* Work required *
Every line in the records below between the one holding "(** * Qdrant" and the one holding "(** Floats only", inclusive, is to be set down exactly; all other lines are to be left out.

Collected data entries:
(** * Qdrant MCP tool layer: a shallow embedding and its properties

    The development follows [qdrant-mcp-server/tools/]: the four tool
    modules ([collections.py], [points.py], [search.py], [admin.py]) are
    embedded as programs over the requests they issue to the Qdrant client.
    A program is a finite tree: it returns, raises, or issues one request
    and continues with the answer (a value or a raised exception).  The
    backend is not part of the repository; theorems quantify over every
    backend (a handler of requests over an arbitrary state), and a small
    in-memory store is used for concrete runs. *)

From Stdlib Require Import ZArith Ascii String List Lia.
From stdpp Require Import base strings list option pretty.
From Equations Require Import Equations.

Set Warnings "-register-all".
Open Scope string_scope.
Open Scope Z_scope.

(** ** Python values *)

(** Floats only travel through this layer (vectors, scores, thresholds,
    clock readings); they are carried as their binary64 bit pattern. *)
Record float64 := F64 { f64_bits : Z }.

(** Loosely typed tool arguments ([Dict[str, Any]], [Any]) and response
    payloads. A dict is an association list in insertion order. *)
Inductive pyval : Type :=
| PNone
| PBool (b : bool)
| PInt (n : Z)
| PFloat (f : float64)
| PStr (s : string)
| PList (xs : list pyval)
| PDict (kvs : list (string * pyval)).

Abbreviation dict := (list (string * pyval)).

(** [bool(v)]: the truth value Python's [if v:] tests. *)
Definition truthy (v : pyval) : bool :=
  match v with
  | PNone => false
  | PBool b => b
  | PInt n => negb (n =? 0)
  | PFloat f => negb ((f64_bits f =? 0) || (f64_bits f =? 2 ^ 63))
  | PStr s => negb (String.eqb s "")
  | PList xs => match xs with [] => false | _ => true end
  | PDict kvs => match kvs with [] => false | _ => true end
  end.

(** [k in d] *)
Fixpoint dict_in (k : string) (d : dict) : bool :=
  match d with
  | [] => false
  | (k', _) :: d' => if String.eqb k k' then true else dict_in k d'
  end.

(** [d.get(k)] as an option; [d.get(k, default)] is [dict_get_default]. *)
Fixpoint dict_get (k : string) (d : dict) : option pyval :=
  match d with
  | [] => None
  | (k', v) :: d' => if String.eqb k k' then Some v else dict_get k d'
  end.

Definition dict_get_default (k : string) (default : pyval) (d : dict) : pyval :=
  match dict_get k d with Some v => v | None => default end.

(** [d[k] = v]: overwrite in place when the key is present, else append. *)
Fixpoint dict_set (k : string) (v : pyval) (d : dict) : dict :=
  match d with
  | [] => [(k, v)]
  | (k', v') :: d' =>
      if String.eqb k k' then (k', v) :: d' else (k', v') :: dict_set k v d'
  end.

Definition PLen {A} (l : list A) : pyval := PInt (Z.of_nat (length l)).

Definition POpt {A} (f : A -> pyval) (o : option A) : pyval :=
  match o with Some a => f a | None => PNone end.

--

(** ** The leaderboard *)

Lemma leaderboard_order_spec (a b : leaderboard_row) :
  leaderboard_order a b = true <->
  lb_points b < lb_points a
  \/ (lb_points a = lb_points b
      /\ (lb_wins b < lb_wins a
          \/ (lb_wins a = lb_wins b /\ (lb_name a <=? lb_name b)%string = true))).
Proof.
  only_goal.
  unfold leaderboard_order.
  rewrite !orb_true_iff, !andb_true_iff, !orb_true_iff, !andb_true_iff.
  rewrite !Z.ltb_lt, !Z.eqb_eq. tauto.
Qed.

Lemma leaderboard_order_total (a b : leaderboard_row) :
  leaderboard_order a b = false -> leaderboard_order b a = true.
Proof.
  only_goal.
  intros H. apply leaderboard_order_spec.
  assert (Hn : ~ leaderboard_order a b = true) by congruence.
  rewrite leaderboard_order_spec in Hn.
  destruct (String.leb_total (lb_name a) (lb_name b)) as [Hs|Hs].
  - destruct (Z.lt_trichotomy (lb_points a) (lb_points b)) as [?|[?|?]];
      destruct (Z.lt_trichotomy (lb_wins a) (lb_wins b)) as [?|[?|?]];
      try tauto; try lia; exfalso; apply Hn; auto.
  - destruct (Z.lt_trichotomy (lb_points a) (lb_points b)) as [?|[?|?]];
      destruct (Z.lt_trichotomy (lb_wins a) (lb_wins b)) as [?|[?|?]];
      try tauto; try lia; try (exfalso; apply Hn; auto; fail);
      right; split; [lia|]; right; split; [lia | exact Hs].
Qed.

...

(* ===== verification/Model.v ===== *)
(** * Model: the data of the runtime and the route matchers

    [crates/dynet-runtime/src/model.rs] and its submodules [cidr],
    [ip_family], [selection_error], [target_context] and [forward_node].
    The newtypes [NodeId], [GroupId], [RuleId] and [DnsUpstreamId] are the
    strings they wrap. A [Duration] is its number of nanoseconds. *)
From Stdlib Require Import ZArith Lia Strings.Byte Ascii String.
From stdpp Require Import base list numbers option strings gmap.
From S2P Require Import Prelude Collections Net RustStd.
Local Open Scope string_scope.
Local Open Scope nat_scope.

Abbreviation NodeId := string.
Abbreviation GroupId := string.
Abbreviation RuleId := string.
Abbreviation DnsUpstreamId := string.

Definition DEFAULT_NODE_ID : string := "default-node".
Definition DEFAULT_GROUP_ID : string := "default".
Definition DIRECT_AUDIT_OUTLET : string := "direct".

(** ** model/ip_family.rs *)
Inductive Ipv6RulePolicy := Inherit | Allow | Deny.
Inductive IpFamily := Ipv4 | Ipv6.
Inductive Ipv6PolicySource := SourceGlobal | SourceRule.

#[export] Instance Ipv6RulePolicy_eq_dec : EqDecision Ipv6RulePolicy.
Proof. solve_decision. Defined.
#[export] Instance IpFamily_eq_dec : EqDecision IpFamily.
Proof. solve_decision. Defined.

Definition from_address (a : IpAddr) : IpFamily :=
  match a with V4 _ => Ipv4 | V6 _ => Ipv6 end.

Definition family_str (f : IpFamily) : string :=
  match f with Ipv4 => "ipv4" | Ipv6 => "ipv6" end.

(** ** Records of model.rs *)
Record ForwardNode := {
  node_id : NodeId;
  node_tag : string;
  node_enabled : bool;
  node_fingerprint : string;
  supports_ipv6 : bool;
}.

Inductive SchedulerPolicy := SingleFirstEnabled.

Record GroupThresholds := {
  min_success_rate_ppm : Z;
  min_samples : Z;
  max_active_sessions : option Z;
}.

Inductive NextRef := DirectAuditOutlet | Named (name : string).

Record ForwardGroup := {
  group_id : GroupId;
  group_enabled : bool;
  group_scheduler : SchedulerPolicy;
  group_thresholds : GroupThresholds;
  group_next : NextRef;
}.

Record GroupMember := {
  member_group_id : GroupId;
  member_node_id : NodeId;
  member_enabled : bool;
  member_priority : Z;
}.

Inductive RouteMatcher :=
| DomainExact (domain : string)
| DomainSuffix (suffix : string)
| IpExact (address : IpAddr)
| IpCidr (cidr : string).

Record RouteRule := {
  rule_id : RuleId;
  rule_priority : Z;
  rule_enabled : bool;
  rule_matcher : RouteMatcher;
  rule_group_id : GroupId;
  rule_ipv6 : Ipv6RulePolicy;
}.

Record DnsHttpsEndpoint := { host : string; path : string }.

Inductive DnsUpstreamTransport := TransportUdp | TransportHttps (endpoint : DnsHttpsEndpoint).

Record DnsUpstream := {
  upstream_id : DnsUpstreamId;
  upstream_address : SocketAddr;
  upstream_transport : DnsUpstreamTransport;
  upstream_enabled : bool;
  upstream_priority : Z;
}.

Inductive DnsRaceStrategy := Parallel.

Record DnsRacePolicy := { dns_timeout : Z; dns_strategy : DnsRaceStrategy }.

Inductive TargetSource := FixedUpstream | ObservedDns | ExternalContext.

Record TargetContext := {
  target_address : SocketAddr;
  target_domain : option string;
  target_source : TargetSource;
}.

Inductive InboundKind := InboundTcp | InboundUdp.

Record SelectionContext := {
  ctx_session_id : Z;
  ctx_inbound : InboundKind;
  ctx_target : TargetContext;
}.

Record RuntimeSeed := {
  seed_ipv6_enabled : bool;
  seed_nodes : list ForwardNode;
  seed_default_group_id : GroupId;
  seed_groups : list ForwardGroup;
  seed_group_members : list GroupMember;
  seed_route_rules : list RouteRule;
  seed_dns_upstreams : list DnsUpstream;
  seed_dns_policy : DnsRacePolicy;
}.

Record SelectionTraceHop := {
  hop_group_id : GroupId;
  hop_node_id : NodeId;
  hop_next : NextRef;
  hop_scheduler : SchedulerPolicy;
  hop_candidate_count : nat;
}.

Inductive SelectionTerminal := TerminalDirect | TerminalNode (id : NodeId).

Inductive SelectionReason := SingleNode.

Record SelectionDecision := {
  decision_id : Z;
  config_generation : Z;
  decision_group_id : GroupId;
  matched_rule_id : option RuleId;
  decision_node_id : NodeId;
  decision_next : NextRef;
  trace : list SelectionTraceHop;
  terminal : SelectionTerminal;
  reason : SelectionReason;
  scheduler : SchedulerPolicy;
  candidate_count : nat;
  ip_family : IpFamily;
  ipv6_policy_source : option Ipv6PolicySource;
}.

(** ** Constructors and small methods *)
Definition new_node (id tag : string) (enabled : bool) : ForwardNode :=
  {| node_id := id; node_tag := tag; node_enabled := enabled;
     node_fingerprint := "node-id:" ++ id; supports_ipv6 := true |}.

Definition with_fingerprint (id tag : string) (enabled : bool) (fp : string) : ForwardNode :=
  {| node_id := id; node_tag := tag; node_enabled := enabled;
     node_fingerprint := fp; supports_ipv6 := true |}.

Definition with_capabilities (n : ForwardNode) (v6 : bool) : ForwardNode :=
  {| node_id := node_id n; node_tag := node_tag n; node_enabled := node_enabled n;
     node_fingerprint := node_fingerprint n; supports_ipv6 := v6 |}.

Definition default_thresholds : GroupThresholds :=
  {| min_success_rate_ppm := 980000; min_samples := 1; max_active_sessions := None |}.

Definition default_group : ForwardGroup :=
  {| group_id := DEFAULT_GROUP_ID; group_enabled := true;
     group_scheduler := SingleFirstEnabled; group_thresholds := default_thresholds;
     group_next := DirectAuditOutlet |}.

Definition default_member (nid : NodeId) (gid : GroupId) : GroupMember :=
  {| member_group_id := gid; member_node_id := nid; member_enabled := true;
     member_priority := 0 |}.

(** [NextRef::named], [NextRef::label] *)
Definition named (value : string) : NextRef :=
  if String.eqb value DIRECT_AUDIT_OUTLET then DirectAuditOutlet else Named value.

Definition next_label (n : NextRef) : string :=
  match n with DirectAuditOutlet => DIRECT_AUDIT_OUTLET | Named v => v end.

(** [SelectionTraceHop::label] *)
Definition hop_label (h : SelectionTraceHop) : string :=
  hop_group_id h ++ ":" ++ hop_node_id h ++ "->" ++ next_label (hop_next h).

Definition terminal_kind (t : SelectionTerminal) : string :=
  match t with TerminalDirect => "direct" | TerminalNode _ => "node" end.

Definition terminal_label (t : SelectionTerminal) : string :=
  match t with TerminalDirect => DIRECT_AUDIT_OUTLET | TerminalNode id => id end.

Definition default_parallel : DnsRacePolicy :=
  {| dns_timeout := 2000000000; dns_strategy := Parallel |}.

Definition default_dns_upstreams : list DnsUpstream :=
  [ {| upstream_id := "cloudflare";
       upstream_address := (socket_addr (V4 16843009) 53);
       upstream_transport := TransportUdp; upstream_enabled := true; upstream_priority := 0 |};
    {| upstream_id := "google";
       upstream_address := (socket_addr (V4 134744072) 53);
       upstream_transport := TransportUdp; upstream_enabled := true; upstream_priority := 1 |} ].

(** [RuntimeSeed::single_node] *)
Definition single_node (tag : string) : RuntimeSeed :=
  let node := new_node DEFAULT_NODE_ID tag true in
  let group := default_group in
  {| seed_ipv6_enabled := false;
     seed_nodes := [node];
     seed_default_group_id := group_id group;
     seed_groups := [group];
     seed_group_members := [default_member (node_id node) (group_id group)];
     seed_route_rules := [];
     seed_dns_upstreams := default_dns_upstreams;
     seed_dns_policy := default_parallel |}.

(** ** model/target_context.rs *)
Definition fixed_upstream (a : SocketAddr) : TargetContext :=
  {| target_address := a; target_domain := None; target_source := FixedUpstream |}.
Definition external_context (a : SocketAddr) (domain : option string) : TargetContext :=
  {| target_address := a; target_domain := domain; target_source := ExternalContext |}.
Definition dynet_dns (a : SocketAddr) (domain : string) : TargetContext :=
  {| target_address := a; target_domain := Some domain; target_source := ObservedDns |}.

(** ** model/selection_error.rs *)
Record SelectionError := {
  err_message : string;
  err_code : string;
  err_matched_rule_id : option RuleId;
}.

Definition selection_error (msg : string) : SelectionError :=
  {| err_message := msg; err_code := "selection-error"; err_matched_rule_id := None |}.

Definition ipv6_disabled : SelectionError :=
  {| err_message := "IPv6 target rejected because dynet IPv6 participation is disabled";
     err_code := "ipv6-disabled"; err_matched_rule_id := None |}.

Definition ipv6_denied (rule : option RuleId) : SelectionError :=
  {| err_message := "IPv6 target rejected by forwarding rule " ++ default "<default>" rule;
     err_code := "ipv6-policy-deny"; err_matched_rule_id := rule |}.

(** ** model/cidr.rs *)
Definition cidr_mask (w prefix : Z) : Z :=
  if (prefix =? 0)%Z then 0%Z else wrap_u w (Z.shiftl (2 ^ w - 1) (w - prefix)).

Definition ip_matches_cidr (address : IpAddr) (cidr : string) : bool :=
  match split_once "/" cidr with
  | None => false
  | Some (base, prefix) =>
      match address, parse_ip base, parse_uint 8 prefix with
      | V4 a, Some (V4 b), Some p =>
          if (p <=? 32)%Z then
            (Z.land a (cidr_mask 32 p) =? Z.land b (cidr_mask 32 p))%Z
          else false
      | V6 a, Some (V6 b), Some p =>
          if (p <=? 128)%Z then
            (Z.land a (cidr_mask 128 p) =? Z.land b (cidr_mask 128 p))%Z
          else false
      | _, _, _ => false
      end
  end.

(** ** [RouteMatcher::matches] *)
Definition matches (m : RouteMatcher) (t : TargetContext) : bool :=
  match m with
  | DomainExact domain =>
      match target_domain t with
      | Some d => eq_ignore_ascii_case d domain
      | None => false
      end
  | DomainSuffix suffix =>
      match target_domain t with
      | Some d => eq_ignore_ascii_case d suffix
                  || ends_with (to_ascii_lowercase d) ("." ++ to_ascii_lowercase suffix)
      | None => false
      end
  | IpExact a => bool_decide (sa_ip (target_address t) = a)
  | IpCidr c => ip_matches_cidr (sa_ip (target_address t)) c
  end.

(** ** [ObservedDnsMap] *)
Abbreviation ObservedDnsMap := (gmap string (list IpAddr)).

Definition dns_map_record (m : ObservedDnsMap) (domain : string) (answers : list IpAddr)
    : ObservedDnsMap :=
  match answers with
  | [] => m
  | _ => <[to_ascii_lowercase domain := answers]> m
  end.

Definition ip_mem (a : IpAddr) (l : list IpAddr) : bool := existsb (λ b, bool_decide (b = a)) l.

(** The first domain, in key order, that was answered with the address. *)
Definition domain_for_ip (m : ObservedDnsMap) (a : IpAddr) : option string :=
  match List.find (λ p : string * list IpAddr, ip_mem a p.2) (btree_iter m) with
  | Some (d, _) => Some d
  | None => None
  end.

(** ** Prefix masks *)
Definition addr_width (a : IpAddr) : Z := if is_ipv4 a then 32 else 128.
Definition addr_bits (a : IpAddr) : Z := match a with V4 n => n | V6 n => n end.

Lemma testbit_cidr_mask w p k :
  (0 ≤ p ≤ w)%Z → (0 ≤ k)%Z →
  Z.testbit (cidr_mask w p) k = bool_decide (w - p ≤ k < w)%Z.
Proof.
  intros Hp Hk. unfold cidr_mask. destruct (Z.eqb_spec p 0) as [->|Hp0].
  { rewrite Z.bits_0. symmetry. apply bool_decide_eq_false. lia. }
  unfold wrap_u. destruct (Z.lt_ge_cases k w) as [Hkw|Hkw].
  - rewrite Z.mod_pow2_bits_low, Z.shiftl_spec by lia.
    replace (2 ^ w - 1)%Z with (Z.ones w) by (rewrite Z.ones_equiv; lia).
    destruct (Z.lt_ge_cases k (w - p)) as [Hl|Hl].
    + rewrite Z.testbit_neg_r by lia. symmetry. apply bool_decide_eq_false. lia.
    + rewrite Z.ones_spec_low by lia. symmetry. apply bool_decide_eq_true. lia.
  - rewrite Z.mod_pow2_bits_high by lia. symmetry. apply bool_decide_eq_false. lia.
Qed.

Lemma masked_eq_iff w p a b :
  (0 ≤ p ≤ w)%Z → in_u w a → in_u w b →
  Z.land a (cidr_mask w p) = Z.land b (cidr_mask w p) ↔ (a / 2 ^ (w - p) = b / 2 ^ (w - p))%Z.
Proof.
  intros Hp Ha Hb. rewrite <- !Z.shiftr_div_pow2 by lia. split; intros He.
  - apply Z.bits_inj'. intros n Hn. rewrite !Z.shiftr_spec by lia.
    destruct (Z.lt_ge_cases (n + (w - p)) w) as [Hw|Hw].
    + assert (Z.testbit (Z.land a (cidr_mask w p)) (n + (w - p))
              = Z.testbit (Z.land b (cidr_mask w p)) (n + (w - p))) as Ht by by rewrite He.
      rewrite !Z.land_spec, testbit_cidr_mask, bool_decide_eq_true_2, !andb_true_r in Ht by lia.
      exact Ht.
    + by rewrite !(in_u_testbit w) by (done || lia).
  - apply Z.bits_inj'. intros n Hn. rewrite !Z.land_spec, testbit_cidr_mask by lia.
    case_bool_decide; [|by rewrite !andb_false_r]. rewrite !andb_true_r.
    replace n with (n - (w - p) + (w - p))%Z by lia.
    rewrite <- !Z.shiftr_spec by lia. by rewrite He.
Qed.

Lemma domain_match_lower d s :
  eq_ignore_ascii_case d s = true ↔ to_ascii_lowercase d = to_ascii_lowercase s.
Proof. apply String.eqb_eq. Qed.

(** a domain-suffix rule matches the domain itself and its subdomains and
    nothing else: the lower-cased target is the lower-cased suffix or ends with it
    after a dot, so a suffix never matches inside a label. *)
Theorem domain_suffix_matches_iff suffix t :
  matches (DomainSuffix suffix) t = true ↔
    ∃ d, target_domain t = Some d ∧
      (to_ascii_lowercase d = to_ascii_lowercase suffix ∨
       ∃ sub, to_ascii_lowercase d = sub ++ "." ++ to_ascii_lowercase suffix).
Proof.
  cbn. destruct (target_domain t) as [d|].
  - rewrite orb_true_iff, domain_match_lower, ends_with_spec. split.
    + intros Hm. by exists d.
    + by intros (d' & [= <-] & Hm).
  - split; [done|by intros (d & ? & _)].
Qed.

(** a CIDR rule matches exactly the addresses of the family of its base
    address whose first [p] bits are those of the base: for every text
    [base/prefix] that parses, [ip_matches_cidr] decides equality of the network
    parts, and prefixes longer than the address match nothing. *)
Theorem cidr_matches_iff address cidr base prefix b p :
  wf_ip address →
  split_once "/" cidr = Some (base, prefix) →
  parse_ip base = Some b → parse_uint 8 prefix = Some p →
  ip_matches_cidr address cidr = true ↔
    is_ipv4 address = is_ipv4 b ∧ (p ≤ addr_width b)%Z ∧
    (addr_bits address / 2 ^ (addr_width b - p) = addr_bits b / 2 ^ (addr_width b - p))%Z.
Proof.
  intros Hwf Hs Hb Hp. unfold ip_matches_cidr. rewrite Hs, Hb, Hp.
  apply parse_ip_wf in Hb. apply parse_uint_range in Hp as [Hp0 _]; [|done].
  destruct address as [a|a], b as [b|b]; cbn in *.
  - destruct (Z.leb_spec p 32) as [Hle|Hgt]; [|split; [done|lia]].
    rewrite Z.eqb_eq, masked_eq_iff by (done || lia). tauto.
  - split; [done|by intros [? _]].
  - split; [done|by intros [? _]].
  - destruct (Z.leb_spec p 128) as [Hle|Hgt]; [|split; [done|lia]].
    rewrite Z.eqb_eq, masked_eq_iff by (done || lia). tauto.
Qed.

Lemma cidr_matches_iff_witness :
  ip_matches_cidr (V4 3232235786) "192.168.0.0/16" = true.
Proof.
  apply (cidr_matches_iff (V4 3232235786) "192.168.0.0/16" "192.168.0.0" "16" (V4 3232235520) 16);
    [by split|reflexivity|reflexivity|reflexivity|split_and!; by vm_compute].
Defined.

* Task output *
(** * Qdrant MCP tool layer: a shallow embedding and its properties

    The development follows [qdrant-mcp-server/tools/]: the four tool
    modules ([collections.py], [points.py], [search.py], [admin.py]) are
    embedded as programs over the requests they issue to the Qdrant client.
    A program is a finite tree: it returns, raises, or issues one request
    and continues with the answer (a value or a raised exception).  The
    backend is not part of the repository; theorems quantify over every
    backend (a handler of requests over an arbitrary state), and a small
    in-memory store is used for concrete runs. *)

From Stdlib Require Import ZArith Ascii String List Lia.
From stdpp Require Import base strings list option pretty.
From Equations Require Import Equations.

Set Warnings "-register-all".
Open Scope string_scope.
Open Scope Z_scope.

(** ** Python values *)

(** Floats only travel through this layer (vectors, scores, thresholds,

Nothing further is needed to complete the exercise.